EGR (exhaust gas recycling) valves cause more trouble than they are worth.  The idea is that while the engine is running, a valve opens and allows some of the exhaust gases to pass back into the good clean air into the intake manifold.  After a while the gases containing dirty, sooty carbons start to cover and coat the intake area and valves causing the air to fuel ratio to become unbalanced thus resulting in more black smoke being emitted from the exhaust.   This black smoke is then drawn back into the air intake via the EGR valve.   A vicious cycle then starts with the engine producing more smoke and sootier carbons being drawn into the intake, a major problem.    EGR coolers, especially on Ford 6.0 engines can leak water and this will cause problems until the EGR cooler is replaced.

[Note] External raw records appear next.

(* ===== verification/Cutils.v ===== *)
(** * Byte order and small helpers (cutils.h)

    A [uint8_t *] read from is the list of the bytes at the pointer; a store
    through it returns the bytes it writes there. *)

From S2P Require Import Prelude.

Definition max_int (a b : Z) : Z := if b <? a then a else b.
Definition min_int (a b : Z) : Z := if a <? b then a else b.

Definition bswap_32 (v : Z) : Z :=
  ((v .& 0xff000000) >> 24) .| ((v .& 0x00ff0000) >> 8)
    .| u32 ((v .& 0x0000ff00) << 8) .| u32 ((v .& 0x000000ff) << 24).

Definition get_le16 (ptr : list Z) : Z := u16 (rd ptr 0 .| (rd ptr 1 << 8)).
Definition get_le32 (ptr : list Z) : Z :=
  u32 (rd ptr 0 .| (rd ptr 1 << 8) .| (rd ptr 2 << 16) .| s32 (rd ptr 3 << 24)).
Definition get_le64 (ptr : list Z) : Z := get_le32 ptr .| (get_le32 (drop 4 ptr) << 32).

Definition put_le16 (v : Z) : list Z := [u8 v; u8 (v >> 8)].
Definition put_le32 (v : Z) : list Z := [u8 v; u8 (v >> 8); u8 (v >> 16); u8 (v >> 24)].
Definition put_le64 (v : Z) : list Z := put_le32 (u32 v) ++ put_le32 (u32 (v >> 32)).

Definition get_be32 (d : list Z) : Z :=
  u32 (s32 (rd d 0 << 24) .| (rd d 1 << 16) .| (rd d 2 << 8) .| rd d 3).
Definition put_be32 (v : Z) : list Z := [u8 (v >> 24); u8 (v >> 16); u8 (v >> 8); u8 (v >> 0)].
Definition put_be64 (v : Z) : list Z := put_be32 (u32 (v >> 32)) ++ put_be32 (u32 v).

(** little-endian host *)
Definition cpu_to_be32 (v : Z) : Z := bswap_32 v.

(** the portable branch of [ctz32]: a binary search for the lowest one bit *)
Definition ctz32 (val : Z) : Z :=
  let cnt := 0 in
  let '(cnt, val) := if (val .& 0x0000FFFF) =? 0 then (cnt + 16, val >> 16) else (cnt, val) in
  let '(cnt, val) := if (val .& 0x000000FF) =? 0 then (cnt + 8, val >> 8) else (cnt, val) in
  let '(cnt, val) := if (val .& 0x0000000F) =? 0 then (cnt + 4, val >> 4) else (cnt, val) in
  let '(cnt, val) := if (val .& 0x00000003) =? 0 then (cnt + 2, val >> 2) else (cnt, val) in
  let '(cnt, val) := if (val .& 0x00000001) =? 0 then (cnt + 1, val >> 1) else (cnt, val) in
  if (val .& 0x00000001) =? 0 then cnt + 1 else cnt.
(** the branch GCC and clang take: [val ? __builtin_ctz(val) : 32] *)
Definition ctz32_builtin (val : Z) : Z := if tst val then Z.log2 (val .& - val) else 32.

(** ** Round trips *)

(** a word from the bits of another *)
Lemma word_bits_eq w x v :
  0 <= w -> in_u w v -> Forall (fun i => Z.testbit x i = Z.testbit v i) (seqZ 0 w) -> uN w x = v.
Proof. intros Hw Hv Hf. rewrite <- (uN_small w v) by done. by apply uN_bits_eq. Qed.

Lemma get_put_le16 v : in_u 16 v -> get_le16 (put_le16 v) = v.
Proof.
  intros Hv. unfold get_le16, put_le16, rd; cbn [nth Z.to_nat Pos.to_nat].
  apply word_bits_eq; [lia|done|]. simpl. enum_bits_with idtac.
Qed.

Lemma get_put_le32 v : in_u 32 v -> get_le32 (put_le32 v) = v.
Proof.
  intros Hv. unfold get_le32, put_le32, rd. apply word_bits_eq; [lia|done|]. simpl nth. enum_bits_with idtac.
Qed.

Lemma get_put_be32 v : in_u 32 v -> get_be32 (put_be32 v) = v.
Proof.
  intros Hv. unfold get_be32, put_be32, rd. apply word_bits_eq; [lia|done|]. simpl nth. enum_bits_with idtac.
Qed.

Lemma put_le32_bytes v : v = u32 v -> Forall (in_u 8) (put_le32 v).
Proof. intros _. repeat constructor; apply uN_range; lia. Qed.

Lemma get_put_le64 v : in_u 64 v -> get_le64 (put_le64 v) = v.
Proof.
  intros Hv. unfold get_le64, put_le64. change (drop 4 (put_le32 (u32 v) ++ ?l)) with l.
  change (get_le32 (put_le32 (u32 v) ++ ?l)) with (get_le32 (put_le32 (u32 v))).
  rewrite !get_put_le32 by (apply uN_range; lia).
  apply Z.bits_inj'. intros i Hi. rewrite Z.lor_spec, Z.shiftl_spec, !testbit_uN by lia.
  destruct (Z.ltb_spec i 32); simpl.
  - rewrite (Z.testbit_neg_r _ (i - 32)) by lia. by rewrite orb_false_r.
  - rewrite testbit_uN, Z.shiftr_spec by lia. replace (i - 32 + 32) with i by lia.
    destruct (Z.ltb_spec (i - 32) 32); [done|]. symmetry. apply (testbit_high 64); [lia|done|lia].
Qed.

Lemma byte_bits_eq x b : in_u 8 b -> Forall (fun i => Z.testbit x i = Z.testbit b i) (seqZ 0 8) -> u8 x = b.
Proof. by apply word_bits_eq. Qed.

(** the bit of a byte beyond its width *)
Ltac high_bit := repeat match goal with
  | H : in_u 8 ?b |- context [Z.testbit ?b ?i] => rewrite (testbit_high 8 b i) by (first [lia | exact H])
  end; cbn [orb andb]; try reflexivity.

Lemma put_get_le32 a b c d :
  in_u 8 a -> in_u 8 b -> in_u 8 c -> in_u 8 d -> put_le32 (get_le32 [a; b; c; d]) = [a; b; c; d].
Proof.
  intros Ha Hb Hc Hd. unfold get_le32, put_le32, rd. simpl nth.
  f_equal; [|f_equal; [|f_equal; [|f_equal]]]; (apply byte_bits_eq; [done|]);
    enum_bits_with ltac:(high_bit).
Qed.

Lemma bswap_32_in_u v : in_u 32 v -> in_u 32 (bswap_32 v).
Proof.
  intros Hv. unfold bswap_32. repeat (apply lor_in_u; [lia| |]); in_u_tac.
Qed.

Lemma bswap_32_bytes v : in_u 32 v -> get_le32 (put_be32 v) = bswap_32 v.
Proof.
  intros Hv. unfold get_le32, put_be32, rd. apply word_bits_eq; [lia|by apply bswap_32_in_u|].
  unfold bswap_32. simpl nth. enum_bits_with idtac.
Qed.

Lemma put_be32_rev v : put_be32 v = reverse (put_le32 v).
Proof. unfold put_be32. by rewrite Z.shiftr_0_r. Qed.

Lemma bswap_32_involutive v : in_u 32 v -> bswap_32 (bswap_32 v) = v.
Proof.
  intros Hv. rewrite <- bswap_32_bytes by (by apply bswap_32_in_u). rewrite <- (bswap_32_bytes v) by done.
  rewrite (put_be32_rev (get_le32 _)), put_be32_rev. unfold put_le32 at 2.
  change (reverse [?a; ?b; ?c; ?d]) with [d; c; b; a].
  rewrite put_get_le32 by (apply uN_range; lia). by apply (get_put_le32 v).
Qed.

(** ** Counting trailing zeros *)

(** [val] is [v] shifted right by [cnt] zero bits *)
Definition ctz_inv (v : Z) (m : Z) (s : Z * Z) : Prop :=
  0 <= s.1 /\ s.1 + m <= 32 /\ s.2 = v >> s.1 /\ uN s.1 v = 0 /\ uN m s.2 <> 0.

(** one step of the binary search *)
Definition ctz_step (m : Z) (s : Z * Z) : Z * Z :=
  if (s.2 .& (2 ^ m - 1)) =? 0 then (s.1 + m, s.2 >> m) else s.

Lemma ctz_step_inv v m s : 1 <= m -> ctz_inv v (2 * m) s -> ctz_inv v m (ctz_step m s).
Proof.
  intros Hm (H1 & H2 & H3 & H4 & H5). unfold ctz_step, ctz_inv. rewrite land_pow2m1 by lia.
  destruct s as [c x]. cbn [fst snd] in *. destruct (Z.eqb_spec (uN m x) 0) as [E|E]; cbn [fst snd].
  - split_and!; [lia|lia| | |].
    + rewrite H3. rewrite Z.shiftr_shiftr by lia. done.
    + rewrite H3 in E. apply Z.bits_inj'. intros i Hi. rewrite testbit_uN, Z.testbit_0_l by lia.
      destruct (Z.ltb_spec i (c + m)); [|done]. simpl. destruct (Z.ltb_spec i c).
      * assert (Z.testbit (uN c v) i = false) as Hb by (by rewrite H4, Z.testbit_0_l).
        rewrite testbit_uN in Hb by lia. by destruct (Z.ltb_spec i c); [|lia].
      * assert (Z.testbit (uN m (v >> c)) (i - c) = false) as Hb by (by rewrite E, Z.testbit_0_l).
        rewrite testbit_uN, Z.shiftr_spec in Hb by lia. replace (i - c + c) with i in Hb by lia.
        by destruct (Z.ltb_spec (i - c) m); [|lia].
    + intros E'. apply H5. apply Z.bits_inj'. intros i Hi. rewrite testbit_uN, Z.testbit_0_l by lia.
      destruct (Z.ltb_spec i (2 * m)); [|done]. simpl. destruct (Z.ltb_spec i m).
      * assert (Z.testbit (uN m x) i = false) as Hb by (by rewrite E, Z.testbit_0_l).
        rewrite testbit_uN in Hb by lia. by destruct (Z.ltb_spec i m); [|lia].
      * assert (Z.testbit (uN m (x >> m)) (i - m) = false) as Hb by (by rewrite E', Z.testbit_0_l).
        rewrite testbit_uN, Z.shiftr_spec in Hb by lia. replace (i - m + m) with i in Hb by lia.
        by destruct (Z.ltb_spec (i - m) m); [|lia].
  - split_and!; try done; lia.
Qed.

Lemma ctz32_steps v :
  ctz32 v = let s := ctz_step 1 (ctz_step 2 (ctz_step 4 (ctz_step 8 (ctz_step 16 (0, v))))) in
            if (s.2 .& 1) =? 0 then s.1 + 1 else s.1.
Proof.
  unfold ctz32, ctz_step. cbv zeta. cbn [fst snd].
  change (2 ^ 16 - 1) with 0x0000FFFF. change (2 ^ 8 - 1) with 0x000000FF.
  change (2 ^ 4 - 1) with 0x0000000F. change (2 ^ 2 - 1) with 0x00000003. change (2 ^ 1 - 1) with 0x00000001.
  repeat (match goal with |- context [let '(_, _) := (if ?c then _ else _) in _] => destruct c end;
          cbn [fst snd]; try reflexivity).
Qed.

(** the position found holds a one bit, with zeros below it *)
Lemma ctz32_spec v : in_u 32 v -> v <> 0 ->
  0 <= ctz32 v < 32 /\ Z.testbit v (ctz32 v) = true /\ uN (ctz32 v) v = 0.
Proof.
  intros Hv H0. rewrite ctz32_steps.
  assert (ctz_inv v 1 (ctz_step 1 (ctz_step 2 (ctz_step 4 (ctz_step 8 (ctz_step 16 (0, v))))))) as H.
  { do 5 (apply ctz_step_inv; [lia|]; simpl (2 * _)). split_and!; cbn [fst snd]; try lia.
    - by rewrite Z.shiftr_0_r.
    - apply Z.mod_1_r.
    - by rewrite uN_small. }
  revert H. generalize (ctz_step 1 (ctz_step 2 (ctz_step 4 (ctz_step 8 (ctz_step 16 (0, v)))))).
  intros [c x] (H1 & H2 & H3 & H4 & H5). cbn [fst snd] in *. cbv zeta.
  replace (x .& 1) with (uN 1 x) by (by rewrite <- land_pow2m1).
  destruct (Z.eqb_spec (uN 1 x) 0); [done|]. split; [lia|]. split; [|done].
  destruct (Z.testbit v c) eqn:E; [done|]. exfalso. apply H5. apply Z.bits_inj'. intros i Hi.
  rewrite testbit_uN, Z.testbit_0_l by lia. destruct (Z.ltb_spec i 1); [|done].
  replace i with 0 by lia. rewrite H3, Z.shiftr_spec by lia. exact E.
Qed.

(** the lowest one bit, isolated *)
Lemma land_opp_pow2 v k : 0 <= k -> Z.testbit v k = true -> uN k v = 0 -> v .& - v = 2 ^ k.
Proof.
  intros Hk Hb Hz. pose proof (pow2_pos k Hk) as HP.
  assert (exists j, v = (2 * j + 1) * 2 ^ k) as [j ->].
  { exists ((v >> k) / 2). rewrite Z.testbit_odd, shiftr_div in Hb by lia. rewrite shiftr_div by lia.
    unfold uN in Hz. pose proof (Z.div_mod v (2 ^ k) ltac:(lia)).
    pose proof (Z.div_mod (v / 2 ^ k) 2 ltac:(lia)). rewrite Zmod_odd, Hb in H0. lia. }
  assert (- ((2 * j + 1) * 2 ^ k) = ~~ ((2 * j) << k .| Z.ones k)) as ->.
  { rewrite <- Z.add_nocarry_lor.
    - rewrite shiftl_mul by lia. unfold Z.lnot, Z.ones. rewrite Z.shiftl_mul_pow2, Z.mul_1_l by lia. lia.
    - apply Z.bits_inj'. intros i Hi. rewrite Z.land_spec, Z.shiftl_spec, testbit_ones', Z.testbit_0_l by lia.
      destruct (Z.ltb_spec i k); [|by rewrite andb_false_r]. by rewrite Z.testbit_neg_r by lia. }
  rewrite <- shiftl_mul by lia. apply Z.bits_inj'. intros i Hi.
  rewrite Z.land_spec, Z.lnot_spec, Z.lor_spec, !Z.shiftl_spec, testbit_ones', testbit_pow2 by lia.
  destruct (Z.ltb_spec i k).
  - rewrite (Z.testbit_neg_r _ (i - k)) by lia. simpl. by destruct (Z.eqb_spec i k); [lia|].
  - rewrite orb_false_r. destruct (Z.eqb_spec i k) as [->|].
    + rewrite Z.sub_diag. by rewrite Z.testbit_odd_0, Z.testbit_even_0.
    + replace (i - k) with (Z.succ (i - k - 1)) by lia.
      rewrite Z.testbit_odd_succ, Z.testbit_even_succ by lia. by rewrite andb_negb_r.
Qed.

(** ** Properties *)

(** Storing a word through [put_le16/32/64] or [put_be32] and reading it
    back returns it, reading then storing a little-endian word returns its
    bytes, and [bswap_32] exchanges the two byte orders and is its own inverse. *)
Theorem byte_order_roundtrip v a b c d :
  in_u 64 v -> Forall (in_u 8) [a; b; c; d] ->
  get_le16 (put_le16 (u16 v)) = u16 v
  /\ get_le32 (put_le32 (u32 v)) = u32 v
  /\ get_le64 (put_le64 v) = v
  /\ get_be32 (put_be32 (u32 v)) = u32 v
  /\ put_le32 (get_le32 [a; b; c; d]) = [a; b; c; d]
  /\ get_le32 (put_be32 (u32 v)) = bswap_32 (u32 v)
  /\ bswap_32 (bswap_32 (u32 v)) = u32 v.
Proof.
  intros Hv Hb. assert (in_u 32 (u32 v)) by (apply uN_range; lia). assert (in_u 16 (u16 v)) by (apply uN_range; lia).
  repeat match goal with H : Forall _ (_ :: _) |- _ => apply Forall_cons in H as [? ?] end.
  split_and!; auto using get_put_le16, get_put_le32, get_put_le64, get_put_be32, put_get_le32,
    bswap_32_bytes, bswap_32_involutive.
Qed.

Lemma byte_order_roundtrip_witness : get_le64 (put_le64 0x1122334455667788) = 0x1122334455667788.
Proof.
  apply (byte_order_roundtrip 0x1122334455667788 1 2 3 255); [by vm_compute|].
  repeat constructor; by vm_compute.
Defined.

(** The binary search of the portable [ctz32] finds the lowest one bit
    (32 for zero), the same as the compiler builtin it stands in for. *)
Lemma ctz32_correct v : in_u 32 v ->
  ctz32 v = ctz32_builtin v
  /\ (v = 0 -> ctz32 v = 32)
  /\ (v <> 0 -> 0 <= ctz32 v < 32 /\ Z.testbit v (ctz32 v) = true /\ uN (ctz32 v) v = 0).
Proof.
  intros Hv. destruct (decide (v = 0)) as [->|H0]; [done|].
  pose proof (ctz32_spec v Hv H0) as (H1 & H2 & H3). split; [|done].
  unfold ctz32_builtin, tst. destruct (Z.eqb_spec v 0); [done|]. simpl.
  rewrite (land_opp_pow2 v (ctz32 v)) by (done || lia). by rewrite Z.log2_pow2 by lia.
Qed.
Definition op_reg (funct3 val val2 : Z) : option Z :=
  match funct3 with
  | 0 => (* add *) Some (s64 (val + val2))
  | 8 => (* sub *) Some (s64 (val - val2))
  | 1 => (* sll *) Some (s64 (val << (val2 .& (64 - 1))))
  | 2 => (* slt *) Some (b2z (s64 val <? s64 val2))
  | 3 => (* sltu *) Some (b2z (val <? val2))
  | 4 => (* xor *) Some (val .^ val2)
  | 5 => (* srl *) Some (s64 (val >> (val2 .& (64 - 1))))
  | 13 => (* sra *) Some (s64 val >> (val2 .& (64 - 1)))
  | 6 => (* or *) Some (val .| val2)
  | 7 => (* and *) Some (val .& val2)
  | _ => None
  end.

Definition op_muldiv32 (funct3 val val2 : Z) : option Z :=
  match funct3 with
  | 0 => (* mulw *) Some (s32 (s32 val * s32 val2))
  | 4 => (* divw *) Some (div 32 (s32 val) (s32 val2))
  | 5 => (* divuw *) Some (s32 (divu 32 (u32 val) (u32 val2)))
  | 6 => (* remw *) Some (rem 32 (s32 val) (s32 val2))
  | 7 => (* remuw *) Some (s32 (remu 32 (u32 val) (u32 val2)))
  | _ => None
  end.

Definition op_reg32 (funct3 val val2 : Z) : option Z :=
  match funct3 with
  | 0 => (* addw *) Some (s32 (val + val2))
  | 8 => (* subw *) Some (s32 (val - val2))
  | 1 => (* sllw *) Some (s32 (u32 val << (val2 .& 31)))
  | 5 => (* srlw *) Some (s32 (u32 val >> (val2 .& 31)))
  | 13 => (* sraw *) Some (s32 val >> (val2 .& 31))
  | _ => None
  end.

(** [goto illegal_insn] or the register write and [NEXT_INSN] *)
Definition finish_op (rd : Z) (val : option Z) : M D unit :=
  match val with
  | None => goto XIllegal
  | Some val => reg_write_rd rd val;; NEXT_INSN
  end.

Definition exec_op_imm (insn rd rs1 : Z) : M D unit :=
  x ← reg_read rs1; finish_op rd (op_imm ((insn >> 12) .& 7) x (imm_i insn)).

Definition exec_op_imm32 (insn rd rs1 : Z) : M D unit :=
  x ← reg_read rs1; finish_op rd (op_imm32 ((insn >> 12) .& 7) x (imm_i insn)).

Definition exec_op_with (muldiv op : Z -> Z -> Z -> option Z) (insn rd rs1 rs2 : Z) : M D unit :=
  let imm := insn >> 25 in
  val ← reg_read rs1;
  val2 ← reg_read rs2;
  if imm =? 1 then finish_op rd (muldiv ((insn >> 12) .& 7) val val2)
  else
    illegal_if (tst (imm .& ~~ 0x20));;
    finish_op rd (op (((insn >> 12) .& 7) .| ((insn >> (30 - 3)) .& (1 << 3))) val val2).

Definition exec_op := exec_op_with op_muldiv op_reg.
Definition exec_op32 := exec_op_with op_muldiv32 op_reg32.

(** ** System instructions *)

(** bring the counters up to date before a CSR access; [start] is the
    instruction counter on entry to the interpreter *)
Definition update_counters (start : Z) : M D unit :=
  st ← get_istate;
  modify (with_insn_counter (GET_INSN_COUNTER st));;
  stop ← gets stop_the_counter;
  if (stop : bool) then mret tt
  else
    ic ← gets insn_counter;
    let delta := s32 (ic - start) in
    if delta <? 0 then goto XAbort
    else
      modify (fun s => with_minstret (u64 (minstret s + delta))
                         (with_mcycle (u64 (mcycle s + delta)) s)).

Definition do_csr_read (funct3 csr : Z) (will_write : bool) : M D Z :=
  w ← get_world;
  let '(err, val, w) := csr_read funct3 csr will_write w in
  set_world w;;
  illegal_if (negb (err =? 0));;
  mret val.

(** the result code of a write that succeeded *)
Definition do_csr_write (funct3 csr val : Z) : M D Z :=
  w ← get_world;
  let '(err, w) := csr_write funct3 csr val w in
  set_world w;;
  if err =? -2 then goto XMmu
  else illegal_if (err <? 0);; mret err.

(** after a write that flushed the TLBs *)
Definition csr_finish (err : Z) : M D unit :=
  if 0 <? err then
    p ← get_pc;
    modify (with_pc (u64 (p + 4)));;
    if err =? 2 then JUMP_INSN ctf_nop else goto XDone
  else mret tt.

Definition exec_csrrw (start rd csr val : Z) : M D unit :=
  update_counters start;;
  val2 ← do_csr_read 1 csr true;
  err ← do_csr_write 1 csr val;
  reg_write_rd rd val2;;
  st ← get_istate;
  ic ← gets insn_counter;
  set_istate (with_counters (u64 (ic + n_cycles st)) (n_cycles st) (insn_executed st) st);;
  csr_finish err.

Definition exec_csrrs (start rd rs1 funct3 csr val : Z) : M D unit :=
  update_counters start;;
  val2 ← do_csr_read funct3 csr (negb (rs1 =? 0));
  err ← (if negb (rs1 =? 0) then
           let val := if funct3 =? 2 then val2 .| val else val2 .& u64 (~~ val) in
           do_csr_write funct3 csr val
         else mret 0);
  reg_write_rd rd val2;;
  csr_finish err.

Injector blow–by, seat leaking

Injector “blow-by” can be the cause of some of the following symptoms.  Hard or difficult starting, erratic or uneven running or idle speed, rough running,  smoke while running  or acceleration, black tar around the injectors and a chuffing sound from the engine when running.   Injector “blow-by” occurs when the injector does not seal against the injector seat in the cylinder head.  Often a chuffing sound is heard or black “tar” can be seen around the injectors.   On some engine applications if this continues, serious engine damage could result due to the fact that the ECU will over compensate the fuelling on the cylinder or cylinders with the seating problem and will cause a piston washing or cylinder over fuelling.  Even if the injector is removed, cleaned, a new copper washer fitted and then replaced it will not always rectify the problem.  The reason for this is that the seat in the cylinder head has been eroded by the escaping combustion gases resulting in damage to the seat.   The only way to reface the seat is to use a seat cutting tool and gently reface the seat in the head.


Injector wiring harness

Problems occur with vehicles that have the injectors under the valve cover and allow oil to come in contact with the electrical connections.  Even though some diagnostic machines will condemn the injector(s), many times the fault lies with the wiring harness.  Check that the electrical connections on the injectors are good and are making contact.


Internal engine problems

This is generally mechanical failure such as problems with bearings, pistons, rings, oil pressure, overheating, valves and more.  The list is endless, and it is best to get an engine specialist to diagnose the fault.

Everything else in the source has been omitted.